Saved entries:
(* ===== verification/Revocation.v ===== *)
(** * What revocation achieves: logout, password change, refresh rotation

    Theorems across AuthService, AuthMiddleware and AuthRoutes, against the
    [CryptoLaws] interface. *)
From S2P Require Import Prelude Py Effects DbCore Accounts IpAddress Net AuthService RateLimit AuthMiddleware AuthRoutes Samples.
Open Scope Z_scope.

Section Revocation.
Context {C : Crypto} {CL : CryptoLaws} (decode_utf8 : string -> option string) (st : settings).

Lemma verify_token_claims now tok kind e :
  verify_token now tok kind = Some e ->
  exists p x, jwt_decode true true now tok = Some p /\ exp p = Some x /\ (now < x)%Q /\
              sub p = Some e /\ typ p = Some kind.
Proof.
  unfold verify_token. destruct (jwt_decode true true now tok) as [p|] eqn:Hd; [|done].
  case_bool_decide; [|done]. intros Hs. destruct (decode_checked _ _ _ Hd) as (x & ? & ?).
  by exists p, x.
Qed.

Lemma some_nonempty_some o s : some_nonempty o = Some s -> o = Some s.
Proof. destruct o as [t|]; simpl; [|done]. by destruct (str_nonempty t); intros [= ->]. Qed.

(** A token blacklisted for as long as it lives is dead for good: listed while it
    could still verify, and expired once the clean-up may drop it. *)
Lemma dead_token t0 t now tok p x x0 d ops kind e :
  jwt_decode false false t0 tok = Some p -> exp p = Some x ->
  token_blacklist d !! _hash_token tok = Some x0 -> (x <= x0)%Q ->
  cleaned_by t ops -> (t <= now)%Q ->
  verify_token now tok kind = Some e ->
  is_Some (token_blacklist (perform_all ops d) !! _hash_token tok).
Proof.
  intros Hp Hx Hl Hle Hops Ht (p' & x' & Hd & Hx' & Hlt & _ & _)%verify_token_claims.
  destruct (listed_until _ x t ops d x0 Hl Hle Hops) as [?|Hpast]; [done|].
  rewrite (decode_unchecked now t0 tok p' Hd) in Hp. simplify_eq. lra.
Qed.

Lemma revoke_token_lists lifetime now tok p x d d' :
  jwt_decode false false now tok = Some p -> exp p = Some x ->
  (forall x0, token_blacklist d !! _hash_token tok = Some x0 -> (x <= x0)%Q) ->
  revoke_token lifetime now tok d = (Ok tt, d') ->
  (exists x0, token_blacklist d' !! _hash_token tok = Some x0 /\ (x <= x0)%Q).
Proof.
  intros Hp Hx Hold. unfold revoke_token. rewrite Hp, Hx. simpl.
  unfold blacklist_token. rewrite (transaction_ok adm). intros [_ Hrun].
  injection Hrun as <-. destruct (token_blacklist d !! _hash_token tok) as [x0|] eqn:E.
  - exists x0. auto.
  - exists x. split; [apply lookup_insert_eq|lra].
Qed.

(** C20: a logged-out access token never passes the gate again, across later
    account operations and blacklist clean-ups. *)
Theorem logout_is_final t0 t now now' tok p x d d1 ops sc w e w2 :
  jwt_decode false false t0 tok = Some p -> exp p = Some x ->
  (forall x0, token_blacklist d !! _hash_token tok = Some x0 -> (x <= x0)%Q) ->
  revoke_access_token t0 tok d = (Ok tt, d1) ->
  cleaned_by t ops -> (t <= now)%Q ->
  w_db w = perform_all ops d1 ->
  api_request sc = true -> public_path (sc_path sc) = false ->
  request_token decode_utf8 sc = Ok tok ->
  jwt_middleware decode_utf8 st now now' sc w <> (Ok (Forward (Some e)), w2).
Proof.
  intros Hp Hx Hold Hrev Hops Ht Hw Hapi Hpub Htok Hfwd.
  destruct (gate_passed decode_utf8 st now now' sc w e w2 Hapi Hpub Hfwd)
    as (token & u & q & [H1 _ H3 _ _ H6 _ _ _ _]).
  assert (token = tok) as -> by congruence.
  destruct (revoke_token_lists _ _ _ _ _ _ _ Hp Hx Hold Hrev) as (x0 & Hl & Hle).
  apply some_nonempty_some in H3.
  destruct (dead_token t0 t now tok p x x0 d1 ops _ _ Hp Hx Hl Hle Hops Ht H3) as [y Hy].
  rewrite Hw in H6. congruence.
Qed.

(** C36: after a password change every access token issued before it is refused. *)
Theorem password_change_evicts t salt e old_pw new_pw d d' now now' sc w w2 token p :
  change_password t salt e old_pw new_pw d = (Ok PwOk, d') ->
  w_db w = d' ->
  api_request sc = true -> public_path (sc_path sc) = false ->
  request_token decode_utf8 sc = Ok token ->
  jwt_decode false false now' token = Some p -> (default 0%Q (iat p) < t)%Q ->
  jwt_middleware decode_utf8 st now now' sc w <> (Ok (Forward (Some e)), w2).
Proof.
  intros Hchg Hw Hapi Hpub Htok Hp Hiat Hfwd.
  destruct (gate_passed decode_utf8 st now now' sc w e w2 Hapi Hpub Hfwd)
    as (tok' & u & q & [H1 _ _ H4 _ _ H7 H8 _ _]).
  assert (tok' = token) as -> by congruence. assert (q = p) as -> by congruence.
  unfold change_password in Hchg. apply bind_ok in Hchg as (ok & d1 & Hver & Hchg).
  destruct ok; cbn [negb] in Hchg; [|done]. destruct (validate_password new_pw) as [valid checks].
  destruct valid; cbn [negb] in Hchg; [|done].
  apply bind_ok in Hver as (u0 & d0 & (_ & _ & <-)%get_user_ok & Hver).
  apply mret_ok in Hver as [_ <-].
  apply bind_ok in Hchg as (b & d2 & Hupd & Hchg). unfold update_user in Hupd. simpl in Hupd.
  apply bind_ok in Hupd as ([] & d3 & Htx & Hupd). apply (transaction_ok adm) in Htx as [_ Htx].
  apply mret_ok in Hupd as [_ ->]. injection Htx as <-. injection Hchg as <-.
  rewrite Hw in H4. simpl in H4. rewrite lookup_alter_eq in H4.
  destruct (users d !! e) as [[]|]; [|done]. simpl in H4. injection H4 as <-. simpl in H8. lra.
Qed.

(** ** Refresh tokens *)

Lemma refresh_verify_ok now tok s e s' :
  refresh_verify now tok s = (Ok e, s') ->
  verify_token now tok "refresh" = Some e /\
  token_blacklist (s_db s) !! _hash_token tok = None /\ s' = s.
Proof.
  unfold refresh_verify. intros (r & s1 & Hv & Hr)%bind_ok.
  destruct (some_nonempty r) as [e'|] eqn:Hne; [|done]. apply mret_ok in Hr as [-> <-].
  apply some_nonempty_some in Hne as ->.
  unfold sdb, zoom in Hv. destruct (verify_refresh_token now tok (s_db s)) as [r' d'] eqn:Hrun.
  injection Hv as -> <-. unfold verify_refresh_token in Hrun.
  destruct (some_nonempty _) as [e1|] eqn:Hn1; [|done]. apply some_nonempty_some in Hn1.
  apply bind_ok in Hrun as (b & d1 & Hb & Hrun). apply (reading_ok adm) in Hb as (_ & Hb & <-).
  destruct b; [done|]. apply bool_decide_eq_false, eq_None_not_Some in Hb.
  destruct (jwt_decode false false now tok) as [p|]; [|done].
  apply bind_ok in Hrun as (u & d2 & (_ & _ & <-)%get_user_ok & Hrun).
  apply mret_ok in Hrun as [Hu <-]. destruct u as [u|]; [|done]. destruct (q_ltb _ _); [done|].
  injection Hu as ->. by destruct s.
Qed.

(** A refresh token is spent by its first use: run one after the other, a
    second refresh is refused however the tables change in between. *)
Theorem refresh_once t now0 now1 now2 now3 m0 m1 m2 m3 sc sc' tok r s s1 s2 ops :
  (forall x0 x p, token_blacklist (s_db s) !! _hash_token tok = Some x0 ->
     jwt_decode false false now1 tok = Some p -> exp p = Some x -> (x <= x0)%Q) ->
  str_nonempty tok = true ->
  refresh st now0 now1 now2 now3 sc tok None s = (Ok r, s1) ->
  cleaned_by t ops -> (t <= m0)%Q -> s_db s2 = perform_all ops (s_db s1) ->
  _require_admission (adm (s_db s2)) = Ok tt ->
  fst (refresh st m0 m1 m2 m3 sc' tok None s2) =
    Raise (HTTPException 401 "Invalid refresh token").
Proof.
  intros Hold Hne Hrun Hops Ht Hs2 Hadm. unfold refresh, refresh_token_of in *. rewrite Hne in *.
  apply bind_ok in Hrun as (e & s0 & (Hv & Hfree & ->)%refresh_verify_ok & Hiss).
  unfold refresh_issue in Hiss. apply bind_ok in Hiss as ([] & s3 & Hrev & Hiss).
  destruct (verify_token_claims _ _ _ _ Hv) as (p & x & Hd & Hx & _).
  unfold sdb, zoom in Hrev. destruct (revoke_refresh_token now1 tok (s_db s)) as [rr d'] eqn:Hrr.
  injection Hrev as -> <-.
  assert (Hdec : jwt_decode false false now1 tok = Some p) by (by apply (decode_unchecked now0)).
  destruct (revoke_token_lists _ _ _ _ _ _ _ Hdec Hx ltac:(intros x0 ?; by eapply Hold) Hrr)
    as (x0 & Hl & Hle).
  assert (Hs1 : s_db s1 = d').
  { apply bind_ok in Hiss as (b & s4 & Hp & Hiss). unfold proxies in Hp. simpl in Hp.
    destruct (Net.request_is_secure _ _ _). injection Hp as _ <-. by injection Hiss as _ <-. }
  rewrite Hs1 in Hs2. unfold mbind, M_bind at 1.
  destruct (refresh_verify m0 tok s2) as [[e2|ex] s4] eqn:Hv2.
  - exfalso. apply refresh_verify_ok in Hv2 as (Hv2 & Hfree2 & _).
    destruct (dead_token now1 t m0 tok p x x0 d' ops _ _ Hdec Hx Hl Hle Hops Ht Hv2) as [y Hy].
    rewrite Hs2 in Hfree2. congruence.
  - simpl. f_equal. clear -Hv2 Hadm. unfold refresh_verify, mbind, M_bind, sdb, zoom in Hv2.
    unfold verify_refresh_token in Hv2.
    destruct (some_nonempty (verify_token m0 tok "refresh")) as [e'|]; [|by injection Hv2].
    unfold is_token_blacklisted, mbind, M_bind, reading in Hv2. rewrite Hadm in Hv2.
    case_bool_decide; [by injection Hv2|].
    destruct (jwt_decode false false m0 tok) as [p|]; [|by injection Hv2].
    unfold get_user, reading in Hv2. rewrite Hadm in Hv2.
    destruct (users (s_db s2) !! e'); [|by injection Hv2].
    destruct (q_ltb _ _); simpl in Hv2; [by injection Hv2|].
    destruct (str_nonempty e'); by injection Hv2.
Qed.

Lemma refresh_issue_ok now1 now2 now3 sc tok e s :
  _require_admission (adm (s_db s)) = Ok tt ->
  exists r s', refresh_issue st now1 now2 now3 sc tok e s = (Ok r, s') /\
    adm (s_db s') = adm (s_db s).
Proof.
  intros Hadm.
  assert (Hrev : exists d', revoke_refresh_token now1 tok (s_db s) = (Ok tt, d') /\
                            adm d' = adm (s_db s)).
  { unfold revoke_refresh_token, revoke_token.
    destruct (jwt_decode false false now1 tok) as [p|]; [|by exists (s_db s)].
    unfold blacklist_token, transaction, rolled_back, modify. rewrite Hadm.
    eexists. split; [done|]. by case_match. }
  destruct Hrev as (d' & Hrev & Ha). unfold refresh_issue.
  rewrite (bind_step _ _ s tt (Session d' (s_limits s) (s_proxies s)))
    by (unfold sdb, zoom; by rewrite Hrev).
  unfold proxies. simpl. unfold mbind, M_bind. simpl.
  destruct (Net.request_is_secure st (s_proxies s) sc) as [b c]. by do 2 eexists.
Qed.

(** Two refreshes with one token that both verify before either revokes it
    are both granted: verification and revocation are separate steps. *)
Theorem refresh_race now0 now1 now2 now3 m0 m1 m2 m3 sc sc' tok e1 e2 s s1 s2 :
  refresh_verify now0 tok s = (Ok e1, s1) ->
  refresh_verify m0 tok s1 = (Ok e2, s2) ->
  exists r1 s3 r2 s4,
    refresh_issue st now1 now2 now3 sc tok e1 s2 = (Ok r1, s3) /\
    refresh_issue st m1 m2 m3 sc' tok e2 s3 = (Ok r2, s4).
Proof.
  intros H1 H2.
  assert (Hadm : _require_admission (adm (s_db s)) = Ok tt).
  { unfold refresh_verify, mbind, M_bind, sdb, zoom, verify_refresh_token in H1.
    destruct (some_nonempty _) as [e|]; [|done].
    unfold is_token_blacklisted, mbind, M_bind, reading in H1.
    by destruct (_require_admission (adm (s_db s))) as [[]|]. }
  apply refresh_verify_ok in H1 as (_ & _ & ->). apply refresh_verify_ok in H2 as (_ & _ & ->).
  destruct (refresh_issue_ok now1 now2 now3 sc tok e1 s Hadm) as (r1 & s3 & Hr1 & Ha).
  destruct (refresh_issue_ok m1 m2 m3 sc' tok e2 s3) as (r2 & s4 & Hr2 & _); [by rewrite Ha|].
  by exists r1, s3, r2, s4.
Qed.

End Revocation.

(** ** Concrete runs *)

Lemma gate_exact_witness :
  let sc := sample_request "/api/docker/containers" in
  api_request sc = true /\ public_path (sc_path sc) = false /\
  csrf_check sample_settings sc (sample_web sample_db) = (Ok true, sample_web sample_db) /\
  exists token u p, entitled ascii_utf8 10 11 sc sample_db "a@x" token u p.
Proof.
  intros sc. split; [reflexivity|]. split; [reflexivity|]. split; [reflexivity|].
  apply (gate_exact ascii_utf8 sample_settings 10 11 sc (sample_web sample_db)
           (sample_web sample_db) "a@x" (sample_web sample_db)); vm_compute; reflexivity.
Defined.

Lemma gate_fails_closed_witness :
  let sc := sample_request "/api/docker/containers" in
  exists v w2, jwt_middleware ascii_utf8 sample_settings 10 11 sc (sample_web sample_db) =
    (Ok (Forward v), w2) /\ exists e, v = Some e.
Proof.
  intros sc. eexists _, _. split; [vm_compute; reflexivity|].
  destruct (gate_fails_closed ascii_utf8 sample_settings 10 11 sc (sample_web sample_db)
              (Some "a@x"%string) (sample_web sample_db) eq_refl) as [_ H];
    [vm_compute; reflexivity|].
  destruct (H eq_refl) as (e & He & _). exists e. exact He.
Defined.

Lemma logout_is_final_witness :
  let sc := sample_request "/api/docker/containers" in
  let d1 := with_blacklist sample_db {[ "acc"%string := 900%Q ]} in
  let ops := [OCleanBlacklist 500; OAudit 1 "x" "y" "" []] in
  revoke_access_token 10 "acc" sample_db = (Ok tt, d1) /\
  forall w2, jwt_middleware ascii_utf8 sample_settings 600 601 sc
               (sample_web (perform_all ops d1)) <> (Ok (Forward (Some "a@x"%string)), w2).
Proof.
  intros sc d1 ops. split; [vm_compute; reflexivity|]. intros w2.
  apply (logout_is_final ascii_utf8 sample_settings 10 500 600 601 "acc"
           (Claims (Some "a@x"%string) (Some 0%Q) (Some 900%Q) (Some "access"%string)) 900
           sample_db d1 ops); try (vm_compute; reflexivity).
  - intros x0 H. vm_compute in H. discriminate.
  - repeat constructor. vm_compute. discriminate.
  - vm_compute. discriminate.
Defined.

Lemma password_change_evicts_witness :
  let sc := sample_request "/api/docker/containers" in
  exists d', change_password 100 "" "a@x" "Pa55word!" "N3wpass-word" sample_db = (Ok PwOk, d') /\
  forall w2, jwt_middleware ascii_utf8 sample_settings 200 201 sc (sample_web d') <>
             (Ok (Forward (Some "a@x"%string)), w2).
Proof.
  intros sc. eexists. split; [vm_compute; reflexivity|]. intros w2.
  eapply (password_change_evicts ascii_utf8 sample_settings 100 "" "a@x" "Pa55word!"
           "N3wpass-word" sample_db _ 200 201 sc _ w2 "acc"
           (Claims (Some "a@x"%string) (Some 0%Q) (Some 900%Q) (Some "access"%string)));
    vm_compute; reflexivity.
Defined.

Lemma refresh_once_witness :
  let sc := sample_request "/api/auth/refresh" in
  exists r s1, refresh sample_settings 10 11 12 13 sc "ref" None sample_session = (Ok r, s1) /\
  fst (refresh sample_settings 20 21 22 23 sc "ref" None s1) =
    Raise (HTTPException 401 "Invalid refresh token").
Proof.
  intros sc. eexists _, _. split; [vm_compute; reflexivity|].
  eapply (refresh_once sample_settings 15 10 11 12 13 20 21 22 23 sc sc "ref" _ sample_session
            _ _ []); try (vm_compute; reflexivity).
  - intros x0 x p H. vm_compute in H. discriminate.
  - constructor.
  - vm_compute. discriminate.
Defined.

Lemma refresh_race_witness :
  let sc := sample_request "/api/auth/refresh" in
  refresh_verify 10 "ref" sample_session = (Ok "a@x"%string, sample_session) /\
  exists r1 s3 r2 s4,
    refresh_issue sample_settings 11 12 13 sc "ref" "a@x" sample_session = (Ok r1, s3) /\
    refresh_issue sample_settings 11 12 13 sc "ref" "a@x" s3 = (Ok r2, s4).
Proof.
  intros sc. split; [vm_compute; reflexivity|].
  apply (refresh_race sample_settings 10 11 12 13 10 11 12 13 sc sc "ref" "a@x" "a@x"
           sample_session sample_session sample_session); vm_compute; reflexivity.
Defined.

Lemma login_branches_witness :
  let body := LoginRequest "a@x" "wrong" None in
  let sc := sample_request "/api/auth/login" in
  let ck := LoginClock 1 1 1 1 1 1 in
  _require_admission (adm (s_db sample_session)) = Ok tt /\
  exists s', login sample_settings ck sc body sample_session =
    (Raise (HTTPException 401 "Invalid credentials"), s').
Proof.
  intros body sc ck. split; [reflexivity|].
  destruct (login_branches sample_settings ck sc body sample_session eq_refl) as (s' & _ & H & _).
  exists s'. exact H.
Defined.
Lemma delete_check_run e actor d u :
  _require_admission (adm d) = Ok tt -> users d !! e = Some u -> e <> actor ->
  delete_check e actor d =
    ((if String.eqb (role u) "admin" && (Z.of_nat (size (active_admins d)) <=? 1)
      then Raise (HTTPException 400 "Cannot delete the last active admin") else Ok tt), d).
Proof.
  intros Hadm Hu Hne. unfold delete_check, get_user, mbind, M_bind, reading. rewrite Hadm, Hu.
  rewrite (proj2 (String.eqb_neq e actor) Hne). unfold refuse_last_admin.
  destruct (String.eqb (role u) "admin"); [|done]. unfold mbind, M_bind.
  rewrite count_active_admins_run by done. simpl. by destruct (_ <=? _).
Qed.

Lemma delete_apply_run now e actor d :
  _require_admission (adm d) = Ok tt ->
  exists d', delete_apply now e actor d = (Ok tt, d') /\ adm d' = adm d /\
    users d' = delete e (users d) /\ active_admins d' = delete e (active_admins d) /\
    user_host_accounts d' = filter (fun kv => kv.1.1 <> e) (user_host_accounts d).
Proof.
  intros Hadm. unfold delete_apply, delete_user, transaction, rolled_back, mbind, M_bind.
  rewrite Hadm. simpl.
  match goal with |- context [audit _ _ _ _ _ ?s] =>
    destruct (audit_spec now actor "user.delete" "" [("target"%string, VStr e)] s)
      as (d' & -> & Ha & Hu & Hh & _) end.
  exists d'. split; [done|]. split; [done|]. split; [done|]. split; [|done].
  unfold active_admins. rewrite Hu. simpl. by rewrite map_filter_delete.
Qed.
(** An agent that disconnects while a stream's request is still being sent
    unregisters the stream, and the opener, which then waits for the end, is told
    that the stream ended normally. *)
Theorem opening_disconnect_reads_as_end w id a m ws :
  fresh id w = true -> connected_agents w !! a = Some ws ->
  exists w', run [EStream id a m; EDisconnect a; EStreamSent id SentOk; EAwait id] w = Some w' /\
    states w' !! id = Some (StreamState a true (Some (disconnected_text a))) /\
    waits w' !! id = Some (WEnded (Ok tt)).
Proof.
  intros Hf Hc. cbn [run step]. rewrite Hf. unfold stream_start, _send. simpl. rewrite Hc.
  match goal with |- context [cancel_for_agent a ?x] => set (w1 := x) end.
  destruct (cancel_for_agent_spec a w1) as (_ & _ & C3 & C4 & _ & _ & Cs & Ct).
  apply fresh_spec in Hf as (_ & _ & _ & Hst & Hsm & Ho & Hw).
  rewrite C3. unfold w1 at 1. simpl. rewrite lookup_insert_eq. simpl. rewrite lookup_insert_eq, C4.
  unfold w1 at 1. simpl. rewrite Hw. unfold await_start. simpl. rewrite Cs.
  unfold w1 at 1. simpl. rewrite lookup_insert_eq. simpl. rewrite decide_True by done.
  eexists. split; [done|]. simpl. rewrite lookup_insert_eq. split; [|done].
  rewrite Ct. unfold w1. simpl. rewrite !lookup_insert_eq. simpl.
  rewrite decide_True by (split; [by eexists|done]). done.
Qed.

Section DispatchFacts.
Context (py_str : pyval -> string).

(** The routes see a remote call's value, or one of three HTTP errors; no RPC
    exception reaches them. *)
Theorem call_remote_maps es w id t r :
  run es idle = Some w -> calls w !! id = Some t -> ct_pc t = CReturned r ->
  (exists v, call_remote py_str r = Ok v /\ exists p, EResponse id p ∈ es /\ truthy (get "ok" p) = true) \/
  (exists status detail, call_remote py_str r = Raise (HTTPException status detail) /\
     status ∈ [400; 503; 504]) \/
  call_remote py_str r = Raise CancelledError.
Proof.
  intros Hrun Hc Hr. destruct (call_sound _ _ (run_sound _ _ Hrun) _ _ _ Hc Hr)
    as [(p & Hp & ->)|[[text ->]|[->| ->]]].
  - unfold call_result. destruct (truthy (get "ok" p)) eqn:E; simpl.
    + left. eexists. split; [done|]. by exists p.
    + right. left. do 2 eexists. split; [done|set_solver].
  - right. left. do 2 eexists. split; [done|set_solver].
  - right. left. do 2 eexists. split; [done|set_solver].
  - by right; right.
Qed.
End DispatchFacts.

▶ **To do**
Keep only the lines from the one containing "rewrite decide_True by (split;" through the final line of the records, and transcribe them exactly.

▶ **Solved exercise**
  rewrite decide_True by (split; [by eexists|done]). done.
Qed.

Section DispatchFacts.
Context (py_str : pyval -> string).

(** The routes see a remote call's value, or one of three HTTP errors; no RPC
    exception reaches them. *)
Theorem call_remote_maps es w id t r :
  run es idle = Some w -> calls w !! id = Some t -> ct_pc t = CReturned r ->
  (exists v, call_remote py_str r = Ok v /\ exists p, EResponse id p ∈ es /\ truthy (get "ok" p) = true) \/
  (exists status detail, call_remote py_str r = Raise (HTTPException status detail) /\
     status ∈ [400; 503; 504]) \/
  call_remote py_str r = Raise CancelledError.
Proof.
  intros Hrun Hc Hr. destruct (call_sound _ _ (run_sound _ _ Hrun) _ _ _ Hc Hr)
    as [(p & Hp & ->)|[[text ->]|[->| ->]]].
  - unfold call_result. destruct (truthy (get "ok" p)) eqn:E; simpl.
    + left. eexists. split; [done|]. by exists p.
    + right. left. do 2 eexists. split; [done|set_solver].
  - right. left. do 2 eexists. split; [done|set_solver].
  - right. left. do 2 eexists. split; [done|set_solver].
  - by right; right.
Qed.
End DispatchFacts.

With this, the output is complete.